After studying salmon, they think the fish gather information from different parts of their environment. These cues include things like hours of sunlight in a day, where the sun is, water salinity and temperature, and the earth’s magnetic field to guide them back to the mouth of their home river.
But we can only guess how the fish read these cues during their wild, ocean lives.
We know much more about how they find their way upstream to where they were born—they use their sense of smell.
Experiments starting in the 1950s showed how fish get used to the unique odours of their home waters when they enter the smolt period, the time when they begin their journey to the sea.
These chemical cues are imprinted on their brains.
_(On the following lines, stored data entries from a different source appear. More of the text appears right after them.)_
(* ===== verification/Handler.v ===== *)
(** * Request dispatch: src/http/handler.c

    The order in which a request is offered to the modules, the rate limiter, the
    built-in endpoints, the cache, the backends and the files of the selected
    server, after rewriting its path.

    The worker's shared state is [shared_t]; the connection and the request are
    values.  [dispatch_env] holds what comes from outside: the text of the client's
    address, the clocks, memory, the file system, the answer of [connect], and what
    the modules' handlers do. *)

From Stdlib Require Import ZArith Lia String.
From stdpp Require Import base numbers option list gmap.
From S2P Require Import Prelude CLib StringUtil Memory Buffer Parser Request Response Config Upstream RateLimit EventLoop Conn Kernel FileServer Metrics Cache Features Modules Proxy.

(** ** Data *)

Record shared_t : Type := mk_shared {
  sh_upstreams : list (option upstream_pool_t);
  sh_stores : list (option cache_store_t);
  sh_limiter : option rate_limiter_t;
  sh_metrics : option np_metrics_t;
  sh_modules : list loaded_module_t;
  sh_files : gmap bytes bytes;
  sh_log_fd : option Z;
  sh_log : list bytes
}.

Record dispatch_env : Type := mk_denv {
  de_ip : bytes;
  de_now : Z;
  de_clock : AccessLog.timespec * AccessLog.timespec;
  de_ts : bytes;
  de_lookup : lookup_io;
  de_static : file_system;
  de_connect : option Z;
  de_module : nat -> conn_t * http_request_t -> cres (Z * (conn_t * http_request_t))
}.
It’s kind of like how a smell can transport you to a memory and it feels like you’re back in that moment again.
They use these deep smell memories to find the stream where they began life years earlier.
In one experiment, salmon reared in one stream were moved to a hatchery during the smolt stage. These salmon returned to the hatchery instead of their home stream. The experiment demonstrated the crucial role of smell memories during the smolt stage.
More recent research suggests young salmon go through several periods of developing these memories, including during hatching and while emerging from their freshwater gravel nests, known as redds.
Salmon don’t always get it right. If they can’t find their way back to where it all began, they find a similar stream and other salmon to spawn with.
But more often than not, they do get it right. And that’s one of nature’s great miracles.